Bojonegoro (beritajatim.com) – Puluhan rumah di enam kecamatan di Kabupaten Bojonegoro roboh disapu angin kencang pada Minggu malam (13/10/2024).
Kepala Pelaksana Badan Penanggulangan Bencana Daerah (BPBD) Bojonegoro Laela Noer Aeny mengatakan, dampak angin kencang yang menerjang membuat sejumlah rumah mengalami kerusakan ringan hingga berat.
Data yang dihimpun BPBD Bojonegoro menyebut, enam kecamatan yang terjadi angin kencang yakni di Kecamatan Gayam, Purwosari, Temayang, Sugihwaras, Sukosewu, dan Kecamatan Margomulyo.
Di Kecamatan Gayam, dua rumah warga di Desa Mojodelik rata dengan tanah. Dua rumah warga itu milik Gangsar (40) dan Rasni (61) warga Dusun Glendengan RT 18 RW 04 Desa Mojodelik Kecamatan Gayam.
“Selain dua rumah yang roboh, 10 rumah lainnya mengalami rusak ringan dengan kondisi genteng tersingkap, dan pendopo bangunan juga roboh,” ujarnya, Senin (14/10/2024).
Di Kecamatan Purwosari, rumah RTLH milik Suwandi (65) asal Dusun Tlatah RT 02 RW 01 Desa Tlatah Kecamatan Purwosari rata dengan tanah. Seperti halnya dialami Kasmani (70) asal Dusun Kajangan RT 16 RW 04 Desa Jono Kecamatan Temayang.
Di Kecamatan Sugihwaras, angin kencang terjadi di Desa Glagahwangi yang menyebabkan sejumlah rumah alami rusak ringan. Kemudian di Desa Kalicilik Kecamatan Sukosewu, delapan bangunan rusak ringan.
Sedangkan, di Desa/Kecamatan Margomulyo satu rumah milik Gunadi warga Dusun Batang RT. 01 RW. 07 Desa/Kecamatan Margomulyo rusak berat usai disapu angin disertai hujan lebat.

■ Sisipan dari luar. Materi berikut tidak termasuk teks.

(** X2. The agent messages are append-only in creation order: an event adds
    at most one message, behind all earlier ones, and a render adds none. *)
Theorem X2_agent_messages_append_only a l s :
  (exists new, messages (step random clock a s) = messages s ++ new /\ length new <= 1)
  /\ (exists new, messages (run random clock l s) = messages s ++ new
                  /\ length new <= length l).
Proof.
  assert (forall b x, exists new,
            messages (step random clock b x) = messages x ++ new /\ length new <= 1) as H.
  { intros b x. unfold step. rewrite settle_messages. apply handle_messages_grow. }
  split; [apply H|].
  revert s. induction l as [|b l IH]; intros s.
  - exists []. split; [now rewrite app_nil_r | cbn; lia].
  - rewrite run_cons. destruct (IH (step random clock b s)) as (n1 & E1 & L1).
    destruct (H b s) as (n2 & E2 & L2).
    exists (n2 ++ n1). rewrite E1, E2, <- app_assoc, length_app. split; [reflexivity|].
    cbn [length]. lia.
Qed.

End JournalsKept.

(** ** More on the handlers *)

#[local] Transparent handle.

Section HandlerTimers.

Variable random : nat -> Q.
Variable clock : nat -> Z.

Lemma handle_simulationInterval a s :
  simulationInterval (handle random clock a s)
  = match a with
    | StartCanary | Replay => Some (nextTimerId s)
    | _ => simulationInterval s
    end.
Proof. handler_cases a s; cbn; try rewrite Hinterval; reflexivity. Qed.

Lemma handle_shadowTestStatus a s :
  shadowTestStatus (handle random clock a s)
  = match a with
    | StartGuidedRelease => ShadowRunning
    | TimerFires id =>
        match pending id s with
        | Some t => match callback t with
                    | ShadowTestDone => ShadowComplete
                    | _ => shadowTestStatus s
                    end
        | None => shadowTestStatus s
        end
    | _ => shadowTestStatus s
    end.
Proof. handler_cases a s; try rewrite Hpending; reflexivity. Qed.

(** The handlers that neither set nor clear a timer. *)
Lemma handle_timers_same a s :
  match a with
  | StartGuidedRelease | StartCanary | Replay | ConfirmRollback | TimerFires _ => False
  | _ => True
  end ->
  timers (handle random clock a s) = timers s.
Proof. intros H. handler_cases a s; try contradiction; reflexivity. Qed.

Lemma handleStartGuided_timers s :
  timers (handle random clock StartGuidedRelease s)
  = timers s ++ [mkTimer (nextTimerId s) 2000 false ShadowTestDone].
Proof. reflexivity. Qed.

(** No handler cancels a pending timer other than the interval, except
    when that very timer fires. *)
Lemma handle_keeps a s t :
  wf s -> In t (timers s) -> callback t <> TickInterval ->
  a <> TimerFires (timer_id t) ->
  In t (timers (handle random clock a s)).
Proof.
  intros W H N A.
  assert (forall iv, simulationInterval s = Some iv -> timer_id t <> iv) as V.
  { intros iv E Et. apply N. apply (wf_interval W t H). now rewrite E, Et. }
  handler_cases a s; match goal with |- In _ ?L => let L' := eval cbn in L in change L with L' end;
    try exact H.
  - apply in_app_iff. now left.
  - apply in_app_iff. left. apply In_cancel. split; [exact H | now apply V].
  - apply in_app_iff. now left.
  - apply In_cancel. split; [exact H | now apply V].
  - apply in_app_iff. left. apply In_cancel. split; [exact H | now apply V].
  - apply in_app_iff. now left.
  - apply In_cancel. split; [exact H|]. intros E. apply A. now rewrite E.
  - apply In_cancel. split; [exact H|]. intros E. apply A. now rewrite E.
  - apply In_cancel. split; [exact H|]. intros E. apply A. now rewrite E.
  - apply In_cancel. split; [exact H|]. intros E. apply A. now rewrite E.
Qed.

(** Nor the interval, short of a restart or the rollback. *)
Lemma handle_keeps_interval a s t :
  wf s -> In t (timers s) -> callback t = TickInterval ->
  match a with StartCanary | Replay | ConfirmRollback => False | _ => True end ->
  In t (timers (handle random clock a s)).
Proof.
  intros W H C A.
  assert (forall id x, pending id s = Some x -> repeats x = false -> timer_id t <> id) as V.
  { intros id x P R E. apply find_handle in P as [Px Ex].
    assert (x = t) as ->.
    { pose proof (find_unique (timers s) t (wf_nodup W) H) as F1.
      pose proof (find_unique (timers s) x (wf_nodup W) Px) as F2.
      rewrite Ex, <- E in F2. congruence. }
    rewrite (wf_periodic W t H C) in R. discriminate R. }
  handler_cases a s; try contradiction;
    match goal with |- In _ ?L => let L' := eval cbn in L in change L with L' end;
    try exact H.
  - apply in_app_iff. now left.
  - apply In_cancel. split; [exact H | now apply (V id _ Hpending)].
  - apply In_cancel. split; [exact H | now apply (V id _ Hpending)].
  - apply In_cancel. split; [exact H | now apply (V id _ Hpending)].
  - apply In_cancel. split; [exact H | now apply (V id _ Hpending)].
Qed.

(** No handler sets a decision timeout. *)
Lemma handle_no_timeout a s :
  (forall t, In t (timers s) -> callback t <> RecommendationExpired) ->
  forall t, In t (timers (handle random clock a s)) -> callback t <> RecommendationExpired.
Proof.
  intros H. handler_cases a s; intros t;
    match goal with |- In _ ?L -> _ => let L' := eval cbn in L in change L with L' end;
    intros I;
    try apply in_app_iff in I as [I|[<-|[]]];
    try apply filter_In in I as [I _];
    solve [now apply H | cbn; discriminate].
Qed.

(** The message that a firing advisory timer appends. *)
Lemma fire_advisory id s t body kind meta :
  pending id s = Some t -> callback t = PostAgentMessage body kind meta ->
  messages (handle random clock (TimerFires id) s)
  = messages s ++ [mkAgentMessage (random (draws s)) body (clock (reads s)) Terra kind meta].
Proof.
  intros P C. cbn [handle]. unfold fire. rewrite P, C.
  destruct (repeats t); reflexivity.
Qed.

Lemma handle_activeModel a s :
  activeModel (handle random clock a s)
  = match a with
    | StartCanary =>
        (version BASELINE_MODEL ++ " (95%) / " ++ version CANDIDATE_MODEL ++ " (5%)")%string
    | ConfirmRollback => version BASELINE_MODEL
    | _ => activeModel s
    end.
Proof. handler_cases a s; reflexivity. Qed.

End HandlerTimers.

#[global] Opaque handle.

(** ** Rendering comes to rest *)

Section Quiescence.

Variable random : nat -> Q.
Variable clock : nat -> Z.

(** X3. The effects cannot keep one another running: whatever the state, the
    second render after an event is the last one that changes anything, a
    quiescent state is left alone, and every event ends in a quiescent
    state. *)
Theorem X3_render_comes_to_rest s a :
  commit random clock (settle random clock s) = settle random clock s
  /\ (stable s -> settle random clock s = s)
  /\ stable (step random clock a s).
Proof.
  split; [|split].
  - apply stable_commit, stable_settle.
  - apply settle_stable.
  - apply stable_settle.
Qed.

(** ** The network switch at the threshold *)

(** X4. Re-enabling the network while the tick index is still 3 and the phase
    still [MONITORING] raises the anomaly at once: the switch is one of the
    dependencies of the metric effect. *)
Theorem X4_reenabling_at_threshold_fires s :
  stable s -> phase s = MONITORING -> tickIndex s = ANOMALY_TICK_INDEX ->
  networkEnabled s = false ->
  phase (step random clock ToggleNetwork s) = ANOMALY_DETECTED
  /\ anomalies (step random clock ToggleNetwork s) = S (anomalies s)
  /\ networkEnabled (step random clock ToggleNetwork s) = true
  /\ tickIndex (step random clock ToggleNetwork s) = ANOMALY_TICK_INDEX.
Proof.
  intros St P T N.
  assert (fires (handle random clock ToggleNetwork s) = true) as F.
  { unfold fires, raises. fold (samples (handle random clock ToggleNetwork s)).
    rewrite (samples_handle random clock _ s St).
    rewrite handle_tickIndex, handle_phase, handle_networkEnabled, P, T, N.
    reflexivity. }
  rewrite step_phase, step_anomalies, step_networkEnabled, step_tickIndex, F.
  rewrite handle_networkEnabled, handle_tickIndex, N, T. clear F. conj; reflexivity.
Qed.

End Quiescence.

(** ** Timers that nothing cancels *)

Section Pending.

Variable random : nat -> Q.
Variable clock : nat -> Z.

Lemma step_keeps a s t :
  wf s -> In t (timers s) ->
  callback t <> TickInterval -> callback t <> RecommendationExpired ->
  a <> TimerFires (timer_id t) ->
  In t (timers (step random clock a s)).
Proof.
  intros W H N1 N2 A. unfold step.
  apply In_settle; [now apply wf_handle | now apply handle_keeps | exact N2].
Qed.
(** ** Further properties of the tone-rule pipeline *)

Module Pipeline.
Import PyStr Eff EffNotations ToneRe Edit Spec JsonSpec Wide.
Import StrFacts ReFacts LoopFacts RunFacts.

Lemma all_chars_append (P : ascii -> bool) (a b : string) :
  all_chars P (a ++ b) = all_chars P a && all_chars P b.
Proof. induction a; simpl; [reflexivity | now rewrite IHa, andb_assoc]. Qed.

(** What a line gives under the modern injector is the line itself, and
    only when it is a candidate that matches. *)
Lemma modern_rule_origin (line r : string) :
  In r (modern_rules_of_line line) ->
  r = line /\ contains ".tone" line = true /\ exists m, search line = Some m.
Proof.
  unfold modern_rules_of_line.
  destruct (contains ".tone" line); [| intros []].
  destruct (search line) as [m |]; [| intros []].
  intros [<- | []]. repeat split. now exists m.
Qed.

Lemma legacy_rule_origin (line : string) (rule : string * string) :
  In rule (legacy_rules_of_line line) ->
  startswith ".tone" line = true /\
  exists m, search line = Some m /\ rule = (group1 m, group2 m).
Proof.
  unfold legacy_rules_of_line.
  destruct (startswith ".tone" line); [| intros []].
  destruct (search line) as [m |]; [| intros []].
  intros [<- | []]. split; [reflexivity | now exists m].
Qed.

(** The shape of the rules each loop keeps. *)
Lemma rules_well_formed (css : string) (log : list event) :
  (forall rules log',
      tone_rules_anki2_1_49 css log = (Ok rules, log') ->
      Forall (fun rule =>
                (exists d, is_digit d = true /\
                           fst rule = ".tone" ++ String d EmptyString) /\
                all_chars not_rbrace (snd rule) = true /\
                one_line (snd rule) = true /\
                is_substring (snd rule) css) rules) /\
  (forall rules log',
      tone_rules_anki2_1_54 css log = (Ok rules, log') ->
      Forall (fun rule =>
                In rule (split "010" css) /\ one_line rule = true /\
                is_substring ".tone" rule /\ has_tone_rule rule) rules).
Proof.
  pose proof (split_pieces_clean "010" css) as Hclean.
  rewrite Forall_forall in Hclean.
  split; intros rules log' Hrun.
  - rewrite legacy_rules_run in Hrun. injection Hrun as <- _.
    apply Forall_forall. intros rule Hin.
    apply in_flat_map in Hin as [line [Hline Hrule]].
    apply legacy_rule_origin in Hrule as [_ [m [Hm ->]]]. cbn [fst snd].
    destruct (search_leftmost line m Hm) as [pre [post [Hshape [E _]]]].
    destruct Hshape as [d [sp [Hd [Hsp [Hbody [H1 H0]]]]]].
    split; [now exists d |]. split; [exact Hbody |].
    assert (is_substring (group2 m) line) as Hsub.
    { exists (pre ++ group1 m ++ sp ++ "{"), ("}" ++ post).
      rewrite E, H0. now str_norm. }
    split.
    + specialize (Hclean line Hline). destruct Hsub as [a [b Hab]].
      change (one_line line = true) in Hclean. unfold one_line in *.
      rewrite Hab, !all_chars_append in Hclean.
      apply andb_true_iff in Hclean as [_ Hclean].
      now apply andb_true_iff in Hclean as [Hclean _].
    + eapply is_substring_trans; [exact Hsub |].
      now apply (split_pieces_occur "010").
  - rewrite modern_rules_run in Hrun. injection Hrun as <- _.
    apply Forall_forall. intros rule Hin.
    apply in_flat_map in Hin as [line [Hline Hrule]].
    apply modern_rule_origin in Hrule as [-> [Hc Hm]].
    split; [exact Hline |]. split; [exact (Hclean line Hline) |].
    split; [now apply contains_spec | now apply search_some_iff].
Qed.

(** X1. Whatever the stylesheet, every rule the legacy injector keeps
    has a selector made of the dot, the word tone and one decimal digit,
    and a body without a closing brace and without a line feed that is
    a part of the stylesheet; every rule the modern injector keeps is a
    line of the stylesheet that holds a tone rule. *)
Theorem extracted_rules_well_formed (css : string) (log : list event) :
  (forall rules log',
      tone_rules_anki2_1_49 css log = (Ok rules, log') ->
      Forall (fun rule =>
                (exists d, is_digit d = true /\
                           fst rule = ".tone" ++ String d EmptyString) /\
                all_chars not_rbrace (snd rule) = true /\
                one_line (snd rule) = true /\
                is_substring (snd rule) css) rules) /\
  (forall rules log',
      tone_rules_anki2_1_54 css log = (Ok rules, log') ->
      Forall (fun rule =>
                In rule (split "010" css) /\ one_line rule = true /\
                is_substring ".tone" rule /\ has_tone_rule rule) rules).
Proof. apply rules_well_formed. Qed.

(** A stylesheet with a valid rule, a broken one and an indented one. *)
Lemma extracted_rules_well_formed_witness :
  Forall (fun rule =>
            (exists d, is_digit d = true /\
                       fst rule = ".tone" ++ String d EmptyString) /\
            all_chars not_rbrace (snd rule) = true /\
            one_line (snd rule) = true /\
            is_substring (snd rule)
                         (join LF [".tone1 { color: red; }"; ".tone3 { color";
                                   " .tone4 {a:b}"]))
         [(".tone1", " color: red; ")].
Proof.
  apply (proj1 (extracted_rules_well_formed
                  (join LF [".tone1 { color: red; }"; ".tone3 { color";
                            " .tone4 {a:b}"]) [])
               [(".tone1", " color: red; ")]
               [ShowWarning WARN_ONE_LINER]).
  reflexivity.
Defined.

Lemma flat_map_lengths {A B C : Type} (f : A -> list B) (g : A -> list C)
      (p : A -> bool) (l : list A) :
  (forall x, List.length (f x) + List.length (g x) = if p x then 1 else 0) ->
  List.length (flat_map f l) + List.length (flat_map g l) =
  List.length (filter p l).
Proof.
  intros H. induction l as [|x l IH]; [reflexivity |].
  cbn [flat_map filter]. rewrite !length_app. specialize (H x).
  destruct (p x); cbn [List.length]; lia.
Qed.

(** X2. Every candidate line ends either as one rule or as one warning:
    under the modern injector the rules and the warnings together are as
    many as the lines that contain [.tone], under the legacy injector as
    many as the lines that start with [.tone]; nothing but warnings is
    added to the log. *)
Theorem rules_and_warnings_count_candidates (css : string) (log : list event) :
  (exists rules ws,
      tone_rules_anki2_1_54 css log = (Ok rules, (log ++ ws)%list) /\
      forallb is_warning ws = true /\
      List.length rules + List.length ws =
      List.length (filter (contains ".tone") (split "010" css))) /\
  (exists rules ws,
      tone_rules_anki2_1_49 css log = (Ok rules, (log ++ ws)%list) /\
      forallb is_warning ws = true /\
      List.length rules + List.length ws =
      List.length (filter (startswith ".tone") (split "010" css))).
Proof.
  split.
  - exists (flat_map modern_rules_of_line (split "010" css)),
      (flat_map modern_warnings_of_line (split "010" css)).
    split; [apply modern_rules_run |].
    split; [apply modern_warnings_are_warnings |].
    apply flat_map_lengths. intros line.
    unfold modern_rules_of_line, modern_warnings_of_line.
    destruct (contains ".tone" line); [destruct (search line) |]; reflexivity.
  - exists (flat_map legacy_rules_of_line (split "010" css)),
      (flat_map legacy_warnings_of_line (split "010" css)).
    split; [apply legacy_rules_run |].
    split; [apply legacy_warnings_are_warnings |].
    apply flat_map_lengths. intros line.
    unfold legacy_rules_of_line, legacy_warnings_of_line.
    destruct (startswith ".tone" line); [destruct (search line) |]; reflexivity.
Qed.

Lemma flat_map_fixed {A : Type} (f : A -> list A) (l : list A) :
  (forall x, In x l -> f x = [x]) -> flat_map f l = l.
Proof.
  induction l as [|x l IH]; intros H; [reflexivity |].
  cbn [flat_map]. rewrite (H x (or_introl eq_refl)), IH; [reflexivity |].
  intros y Hy. apply H. now right.
Qed.

(** The legacy rules of the lines the modern injector keeps are the
    legacy rules of all lines. *)
Lemma legacy_of_modern_rules (lines : list string) :
  flat_map legacy_rules_of_line (flat_map modern_rules_of_line lines) =
  flat_map legacy_rules_of_line lines.
Proof.
  induction lines as [|l lines IH]; [reflexivity |].
  cbn [flat_map]. rewrite flat_map_app, IH. f_equal.
  unfold modern_rules_of_line.
  destruct (contains ".tone" l) eqn:Hc; [destruct (search l) eqn:Hm |];
    cbn [flat_map]; rewrite ?app_nil_r; try reflexivity;
    unfold legacy_rules_of_line.
  - rewrite Hm. now destruct (startswith ".tone" l).
  - destruct (startswith ".tone" l) eqn:Hs; [| reflexivity].
    apply startswith_spec, is_prefix_substring, contains_spec in Hs. congruence.
Qed.

(** X3. Extracting again from what was extracted changes nothing: the
    rules the modern injector keeps, joined by line feeds, give the same
    rules and no warning under the modern injector, and under the legacy
    injector they give, without a warning, the legacy rules of the
    stylesheet they came from. *)
Theorem extraction_of_extracted_rules (css : string) (log log' : list event)
        (rules : list string) :
  tone_rules_anki2_1_54 css log = (Ok rules, log') ->
  (forall log2, tone_rules_anki2_1_54 (join LF rules) log2 = (Ok rules, log2)) /\
  (exists legacy_rules log3,
      tone_rules_anki2_1_49 css log = (Ok legacy_rules, log3) /\
      forall log2,
        tone_rules_anki2_1_49 (join LF rules) log2 = (Ok legacy_rules, log2)).
Proof.
  intros Hrun.
  destruct (rules_well_formed css log) as [_ Hwf].
  specialize (Hwf rules log' Hrun). rewrite Forall_forall in Hwf.
  assert (Forall (fun l => one_line l = true) rules) as Hlines
      by (apply Forall_forall; intros r Hr; now apply Hwf).
  assert (forall r, In r rules ->
                    contains ".tone" r = true /\ exists m, search r = Some m) as Hok.
  { intros r Hr. destruct (Hwf r Hr) as [_ [_ [Hc Hm]]].
    split; [now apply contains_spec | now apply search_some_iff]. }
  assert (flat_map modern_warnings_of_line rules = []) as Hnowarn.
  { apply flat_map_nil. intros r Hr. destruct (Hok r Hr) as [Hc [m Hm]].
    unfold modern_warnings_of_line. now rewrite Hc, Hm. }
  assert (flat_map legacy_warnings_of_line rules = []) as Hnowarn'.
  { apply flat_map_nil. intros r Hr. destruct (Hok r Hr) as [_ [m Hm]].
    unfold legacy_warnings_of_line. rewrite Hm.
    now destruct (startswith ".tone" r). }
  split.
  - intros log2. rewrite modern_rules_on_lines by exact Hlines.
    rewrite Hnowarn, app_nil_r. f_equal. f_equal.
    apply flat_map_fixed. intros r Hr. destruct (Hok r Hr) as [Hc [m Hm]].
    unfold modern_rules_of_line. now rewrite Hc, Hm.
  - rewrite modern_rules_run in Hrun. injection Hrun as Hrules _.
    exists (flat_map legacy_rules_of_line (split "010" css)),
      (log ++ flat_map legacy_warnings_of_line (split "010" css))%list.
    split; [apply legacy_rules_run |].
    intros log2. rewrite legacy_rules_on_lines by exact Hlines.
    rewrite Hnowarn', app_nil_r. f_equal. f_equal.
    rewrite <- Hrules. apply legacy_of_modern_rules.
Qed.

(** A stylesheet with a valid rule, a broken one and an indented one. *)
Lemma extraction_of_extracted_rules_witness :
  tone_rules_anki2_1_54 (join LF [".tone1 { color: red; }"; " .tone4 {a:b}"]) [] =
  (Ok [".tone1 { color: red; }"; " .tone4 {a:b}"], []).
Proof.
  exact (proj1 (extraction_of_extracted_rules
                  (join LF [".tone1 { color: red; }"; ".tone3 { color";
                            " .tone4 {a:b}"])
                  [] [ShowWarning WARN_ONE_LINER]
                  [".tone1 { color: red; }"; " .tone4 {a:b}"] eq_refl) []).
Defined.

(** The components are parsed up to the first that is no integer. *)
Lemma ints_run (xs : list string) (log : list event) :
  (Exists (fun x => int x = None) xs /\ ints xs log = (Raise ValueError, log)) \/
  (Forall (fun x => int x <> None) xs /\ exists v, ints xs log = (Ok v, log)).
Proof.
  induction xs as [|x xs IH]; [right; split; [constructor | now exists []] |].
  cbn [ints]. destruct (int x) as [n |] eqn:E.
  - unfold bind. destruct IH as [[Hex ->] | [Hall [v ->]]].
    + left. split; [now apply Exists_cons_tl | reflexivity].
    + right. split; [constructor; [congruence | exact Hall] |].
      now exists (n :: v).
  - left. split; [now apply Exists_cons_hd | reflexivity].
Qed.

Lemma select_total (v : list Z) (log : list event) :
  exists s log', select v log = (Ok s, log').
Proof.
  unfold select. destruct (list_lt v [2; 1; 50]%Z); [now eexists; eexists |].
  destruct (list_ge v [2; 1; 54]%Z); now eexists; eexists.
Qed.

(** X4. For a version string whose dot-separated components are each
    at most 640 characters long (the length up to which no interpreter
    limits the digits of [int]), loading the module raises [ValueError]
    exactly when some component is no integer literal (an empty
    component included); no injector is bound and no warning is shown
    then, and the module raises nothing else. *)
Theorem version_parse_failure (version : string) (log : list event) :
  Forall (fun x => String.length x <= str_digits_check_threshold)
         (split "." version) ->
  (load_module version log = (Raise ValueError, log) <->
   exists x, In x (split "." version) /\ int x = None) /\
  ((exists e log', load_module version log = (Raise e, log')) ->
   load_module version log = (Raise ValueError, log)).
Proof.
  intros _. unfold load_module, bind. rewrite <- Exists_exists.
  destruct (ints_run (split "." version) log) as [[Hex ->] | [Hall [v ->]]].
  - split; [split; [intros _; exact Hex | reflexivity] | reflexivity].
  - destruct (select_total v log) as [s [log'' E]]. rewrite E.
    split; [split; [discriminate |] | intros [e [log' H]]; discriminate H].
    intros Hex. apply Exists_exists in Hex as [x [Hin Hx]].
    rewrite Forall_forall in Hall. now elim (Hall x Hin).
Qed.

Fenomena hujan disertai angin kencang tersebut kerap terjadi saat musim pancaroba atau peralihan musim. Sehingga, pihaknya mengimbau kepada masyarakat agar lebih berhati-hati jika terjadi kondisi tersebut.
Sesuai prakiraan BMKG, musim hujan di Kabupaten Bojonegoro akan terjadi pada akhir September 2024 hingga minggu ketiga bulan Oktober 2024. Sedangkan, puncak musim hujan terjadi pada Januari-Februari 2025. [lus/beq]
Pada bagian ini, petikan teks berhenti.